Stored data entries:
◇ ◇ ◇ ◇ ◇

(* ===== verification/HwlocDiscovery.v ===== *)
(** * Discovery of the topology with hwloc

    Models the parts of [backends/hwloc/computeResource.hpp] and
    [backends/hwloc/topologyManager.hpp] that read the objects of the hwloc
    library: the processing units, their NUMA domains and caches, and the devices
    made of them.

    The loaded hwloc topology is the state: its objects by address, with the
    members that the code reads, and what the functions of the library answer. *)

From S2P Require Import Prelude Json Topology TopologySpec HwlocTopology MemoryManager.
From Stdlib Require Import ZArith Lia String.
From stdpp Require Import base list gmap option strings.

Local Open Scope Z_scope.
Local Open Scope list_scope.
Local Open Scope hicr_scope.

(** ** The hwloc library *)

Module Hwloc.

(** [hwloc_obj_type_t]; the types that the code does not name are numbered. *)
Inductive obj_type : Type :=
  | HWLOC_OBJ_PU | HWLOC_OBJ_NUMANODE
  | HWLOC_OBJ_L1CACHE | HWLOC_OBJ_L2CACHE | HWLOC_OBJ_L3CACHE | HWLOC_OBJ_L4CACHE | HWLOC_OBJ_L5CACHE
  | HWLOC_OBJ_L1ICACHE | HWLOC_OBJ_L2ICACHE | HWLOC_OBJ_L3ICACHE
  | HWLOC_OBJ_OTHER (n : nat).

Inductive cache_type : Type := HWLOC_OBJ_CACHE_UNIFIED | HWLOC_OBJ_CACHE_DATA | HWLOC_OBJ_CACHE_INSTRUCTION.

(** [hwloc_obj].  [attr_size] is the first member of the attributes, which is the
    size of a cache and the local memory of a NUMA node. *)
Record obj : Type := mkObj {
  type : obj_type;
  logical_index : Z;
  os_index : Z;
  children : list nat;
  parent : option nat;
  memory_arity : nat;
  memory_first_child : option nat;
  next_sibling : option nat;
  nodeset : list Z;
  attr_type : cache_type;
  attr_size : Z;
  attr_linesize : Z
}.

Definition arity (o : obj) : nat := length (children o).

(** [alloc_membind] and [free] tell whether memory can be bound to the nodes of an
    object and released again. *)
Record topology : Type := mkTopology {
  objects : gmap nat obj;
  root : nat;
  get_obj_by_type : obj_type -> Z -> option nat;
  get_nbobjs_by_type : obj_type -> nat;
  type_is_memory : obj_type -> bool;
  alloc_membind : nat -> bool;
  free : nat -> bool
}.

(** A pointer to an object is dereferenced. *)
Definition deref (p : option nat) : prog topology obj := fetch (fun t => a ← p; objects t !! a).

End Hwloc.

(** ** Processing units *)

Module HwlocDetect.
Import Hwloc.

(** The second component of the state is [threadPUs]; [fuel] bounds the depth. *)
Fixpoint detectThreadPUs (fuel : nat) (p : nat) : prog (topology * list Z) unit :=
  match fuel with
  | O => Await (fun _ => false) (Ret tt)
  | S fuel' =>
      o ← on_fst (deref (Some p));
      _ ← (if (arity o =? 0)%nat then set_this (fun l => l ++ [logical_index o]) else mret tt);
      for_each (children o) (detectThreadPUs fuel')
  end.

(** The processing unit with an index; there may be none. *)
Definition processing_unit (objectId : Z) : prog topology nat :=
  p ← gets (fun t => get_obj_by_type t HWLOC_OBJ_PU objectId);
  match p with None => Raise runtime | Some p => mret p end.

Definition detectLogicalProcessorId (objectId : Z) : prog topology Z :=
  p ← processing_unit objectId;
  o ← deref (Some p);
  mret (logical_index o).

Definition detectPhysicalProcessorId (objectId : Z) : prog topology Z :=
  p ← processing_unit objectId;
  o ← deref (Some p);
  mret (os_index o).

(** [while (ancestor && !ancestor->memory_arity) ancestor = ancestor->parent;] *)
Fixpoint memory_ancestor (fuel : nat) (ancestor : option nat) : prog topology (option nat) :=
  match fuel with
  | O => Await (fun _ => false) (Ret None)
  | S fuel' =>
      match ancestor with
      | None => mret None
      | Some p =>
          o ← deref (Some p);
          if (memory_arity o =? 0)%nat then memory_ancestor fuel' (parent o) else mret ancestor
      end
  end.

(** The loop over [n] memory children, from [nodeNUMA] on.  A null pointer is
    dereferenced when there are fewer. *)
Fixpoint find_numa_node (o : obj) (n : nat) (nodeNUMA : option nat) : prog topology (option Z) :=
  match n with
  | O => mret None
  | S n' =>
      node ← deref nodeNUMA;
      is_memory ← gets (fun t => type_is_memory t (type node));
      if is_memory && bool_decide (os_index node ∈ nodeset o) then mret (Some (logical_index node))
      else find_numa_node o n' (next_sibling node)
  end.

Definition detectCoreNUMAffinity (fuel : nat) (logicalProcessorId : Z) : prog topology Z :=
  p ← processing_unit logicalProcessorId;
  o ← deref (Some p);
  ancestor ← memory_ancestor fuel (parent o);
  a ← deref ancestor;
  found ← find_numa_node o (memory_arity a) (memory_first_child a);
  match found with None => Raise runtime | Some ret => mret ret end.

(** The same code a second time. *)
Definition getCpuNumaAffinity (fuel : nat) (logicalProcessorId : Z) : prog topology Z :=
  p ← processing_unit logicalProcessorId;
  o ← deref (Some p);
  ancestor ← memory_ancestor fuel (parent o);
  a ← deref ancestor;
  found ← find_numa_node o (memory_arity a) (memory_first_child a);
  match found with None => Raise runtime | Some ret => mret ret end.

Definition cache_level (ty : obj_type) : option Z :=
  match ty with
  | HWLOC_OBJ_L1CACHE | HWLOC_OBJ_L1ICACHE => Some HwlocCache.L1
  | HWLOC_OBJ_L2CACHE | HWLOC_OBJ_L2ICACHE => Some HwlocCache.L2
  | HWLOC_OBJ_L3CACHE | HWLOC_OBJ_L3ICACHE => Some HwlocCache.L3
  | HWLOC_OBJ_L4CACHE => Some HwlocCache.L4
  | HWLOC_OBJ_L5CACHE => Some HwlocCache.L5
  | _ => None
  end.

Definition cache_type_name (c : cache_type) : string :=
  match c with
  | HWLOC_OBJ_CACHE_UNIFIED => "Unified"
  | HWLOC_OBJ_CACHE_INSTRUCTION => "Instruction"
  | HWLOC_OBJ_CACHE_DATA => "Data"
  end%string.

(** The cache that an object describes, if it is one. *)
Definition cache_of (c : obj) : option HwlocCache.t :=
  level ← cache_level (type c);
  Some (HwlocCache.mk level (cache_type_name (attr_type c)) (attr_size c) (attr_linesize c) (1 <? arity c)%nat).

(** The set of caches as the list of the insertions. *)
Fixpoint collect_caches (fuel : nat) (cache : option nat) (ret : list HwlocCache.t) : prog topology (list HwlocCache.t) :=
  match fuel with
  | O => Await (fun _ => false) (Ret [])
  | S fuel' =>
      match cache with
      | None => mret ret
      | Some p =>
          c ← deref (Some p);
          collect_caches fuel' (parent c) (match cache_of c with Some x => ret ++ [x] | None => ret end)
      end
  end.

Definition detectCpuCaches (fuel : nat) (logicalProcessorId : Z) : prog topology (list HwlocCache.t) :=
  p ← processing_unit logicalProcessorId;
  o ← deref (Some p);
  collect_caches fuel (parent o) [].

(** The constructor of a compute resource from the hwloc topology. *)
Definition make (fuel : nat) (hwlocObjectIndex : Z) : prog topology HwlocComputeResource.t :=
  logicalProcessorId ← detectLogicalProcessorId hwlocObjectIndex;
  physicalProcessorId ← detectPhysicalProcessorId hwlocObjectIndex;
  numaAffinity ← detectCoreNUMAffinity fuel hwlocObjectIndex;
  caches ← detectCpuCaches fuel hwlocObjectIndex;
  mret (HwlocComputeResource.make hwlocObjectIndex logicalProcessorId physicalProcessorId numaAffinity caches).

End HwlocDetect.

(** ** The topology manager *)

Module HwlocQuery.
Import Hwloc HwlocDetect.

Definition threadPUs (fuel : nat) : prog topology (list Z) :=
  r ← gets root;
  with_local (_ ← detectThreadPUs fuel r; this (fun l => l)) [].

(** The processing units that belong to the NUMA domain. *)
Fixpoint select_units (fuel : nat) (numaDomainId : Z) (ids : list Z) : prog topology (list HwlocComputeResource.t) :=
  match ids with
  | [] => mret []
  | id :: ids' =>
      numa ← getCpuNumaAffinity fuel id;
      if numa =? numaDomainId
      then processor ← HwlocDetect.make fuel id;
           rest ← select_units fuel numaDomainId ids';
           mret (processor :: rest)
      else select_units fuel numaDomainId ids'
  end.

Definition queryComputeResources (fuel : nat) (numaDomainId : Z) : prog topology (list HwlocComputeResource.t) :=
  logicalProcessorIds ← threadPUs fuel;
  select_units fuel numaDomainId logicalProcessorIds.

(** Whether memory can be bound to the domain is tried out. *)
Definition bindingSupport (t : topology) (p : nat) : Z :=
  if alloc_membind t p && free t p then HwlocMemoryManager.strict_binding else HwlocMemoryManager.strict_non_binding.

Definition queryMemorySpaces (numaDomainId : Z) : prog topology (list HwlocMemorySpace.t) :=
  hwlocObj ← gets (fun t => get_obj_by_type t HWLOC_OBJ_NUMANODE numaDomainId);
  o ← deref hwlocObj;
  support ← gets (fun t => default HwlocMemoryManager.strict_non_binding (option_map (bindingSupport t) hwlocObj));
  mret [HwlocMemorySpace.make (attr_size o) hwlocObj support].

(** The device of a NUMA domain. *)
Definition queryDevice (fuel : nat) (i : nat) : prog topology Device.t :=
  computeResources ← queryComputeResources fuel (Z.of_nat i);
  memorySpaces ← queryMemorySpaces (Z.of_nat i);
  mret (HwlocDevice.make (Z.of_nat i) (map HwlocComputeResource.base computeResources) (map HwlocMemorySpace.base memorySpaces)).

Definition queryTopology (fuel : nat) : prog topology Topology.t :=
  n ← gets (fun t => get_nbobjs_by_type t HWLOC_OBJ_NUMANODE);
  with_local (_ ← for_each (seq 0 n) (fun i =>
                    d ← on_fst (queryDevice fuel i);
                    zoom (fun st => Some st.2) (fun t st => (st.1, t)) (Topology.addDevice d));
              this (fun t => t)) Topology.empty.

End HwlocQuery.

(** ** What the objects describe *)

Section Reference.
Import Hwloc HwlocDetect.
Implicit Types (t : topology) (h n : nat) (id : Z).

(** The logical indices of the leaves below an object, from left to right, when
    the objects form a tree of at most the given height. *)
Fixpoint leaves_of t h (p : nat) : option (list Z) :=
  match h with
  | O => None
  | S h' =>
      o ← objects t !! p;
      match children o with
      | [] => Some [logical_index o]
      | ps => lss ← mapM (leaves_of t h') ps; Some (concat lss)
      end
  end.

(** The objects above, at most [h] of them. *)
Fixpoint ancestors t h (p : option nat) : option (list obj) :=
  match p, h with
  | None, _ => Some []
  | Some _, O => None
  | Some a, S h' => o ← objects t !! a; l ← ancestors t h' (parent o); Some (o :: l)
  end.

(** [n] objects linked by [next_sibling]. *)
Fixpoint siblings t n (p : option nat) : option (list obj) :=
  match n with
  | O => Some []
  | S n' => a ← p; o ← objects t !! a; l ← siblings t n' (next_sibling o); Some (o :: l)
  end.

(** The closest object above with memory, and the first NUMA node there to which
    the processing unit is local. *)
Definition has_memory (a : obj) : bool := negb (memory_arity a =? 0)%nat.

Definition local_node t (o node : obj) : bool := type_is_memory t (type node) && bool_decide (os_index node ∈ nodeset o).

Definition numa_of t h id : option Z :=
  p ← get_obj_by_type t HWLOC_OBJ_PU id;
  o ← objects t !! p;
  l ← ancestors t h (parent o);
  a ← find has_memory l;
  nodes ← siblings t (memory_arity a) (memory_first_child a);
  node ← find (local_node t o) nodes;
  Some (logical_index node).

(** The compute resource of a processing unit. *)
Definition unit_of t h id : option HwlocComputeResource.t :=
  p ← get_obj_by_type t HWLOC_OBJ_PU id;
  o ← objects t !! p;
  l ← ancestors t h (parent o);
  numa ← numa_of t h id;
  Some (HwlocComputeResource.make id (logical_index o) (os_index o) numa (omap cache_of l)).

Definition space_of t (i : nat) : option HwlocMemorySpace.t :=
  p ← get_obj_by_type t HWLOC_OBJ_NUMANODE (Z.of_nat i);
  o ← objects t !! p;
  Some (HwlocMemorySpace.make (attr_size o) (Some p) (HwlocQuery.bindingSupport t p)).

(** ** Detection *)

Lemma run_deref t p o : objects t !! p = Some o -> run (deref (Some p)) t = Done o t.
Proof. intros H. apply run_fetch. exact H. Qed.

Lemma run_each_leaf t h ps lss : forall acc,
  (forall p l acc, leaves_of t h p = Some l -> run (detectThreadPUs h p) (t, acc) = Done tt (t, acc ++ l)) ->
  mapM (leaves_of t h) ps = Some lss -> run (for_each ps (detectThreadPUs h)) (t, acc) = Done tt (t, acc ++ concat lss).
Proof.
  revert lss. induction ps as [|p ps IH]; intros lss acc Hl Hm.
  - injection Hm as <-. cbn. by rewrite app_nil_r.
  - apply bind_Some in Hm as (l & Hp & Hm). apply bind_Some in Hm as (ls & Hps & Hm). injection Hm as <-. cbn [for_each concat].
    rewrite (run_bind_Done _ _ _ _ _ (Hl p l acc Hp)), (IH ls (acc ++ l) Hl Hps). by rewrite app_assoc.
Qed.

◇ ◇ ◇ ◇ ◇

» Task to complete:
Would you print exactly the lines from the first line of the entries above through the line that has "parent : option nat;", both included, and stop there?

» Answer space:
(* ===== verification/HwlocDiscovery.v ===== *)
(** * Discovery of the topology with hwloc

    Models the parts of [backends/hwloc/computeResource.hpp] and
    [backends/hwloc/topologyManager.hpp] that read the objects of the hwloc
    library: the processing units, their NUMA domains and caches, and the devices
    made of them.

    The loaded hwloc topology is the state: its objects by address, with the
    members that the code reads, and what the functions of the library answer. *)

From S2P Require Import Prelude Json Topology TopologySpec HwlocTopology MemoryManager.
From Stdlib Require Import ZArith Lia String.
From stdpp Require Import base list gmap option strings.

Local Open Scope Z_scope.
Local Open Scope list_scope.
Local Open Scope hicr_scope.

(** ** The hwloc library *)

Module Hwloc.

(** [hwloc_obj_type_t]; the types that the code does not name are numbered. *)
Inductive obj_type : Type :=
  | HWLOC_OBJ_PU | HWLOC_OBJ_NUMANODE
  | HWLOC_OBJ_L1CACHE | HWLOC_OBJ_L2CACHE | HWLOC_OBJ_L3CACHE | HWLOC_OBJ_L4CACHE | HWLOC_OBJ_L5CACHE
  | HWLOC_OBJ_L1ICACHE | HWLOC_OBJ_L2ICACHE | HWLOC_OBJ_L3ICACHE
  | HWLOC_OBJ_OTHER (n : nat).

Inductive cache_type : Type := HWLOC_OBJ_CACHE_UNIFIED | HWLOC_OBJ_CACHE_DATA | HWLOC_OBJ_CACHE_INSTRUCTION.

(** [hwloc_obj].  [attr_size] is the first member of the attributes, which is the
    size of a cache and the local memory of a NUMA node. *)
Record obj : Type := mkObj {
  type : obj_type;
  logical_index : Z;
  os_index : Z;
  children : list nat;
  parent : option nat;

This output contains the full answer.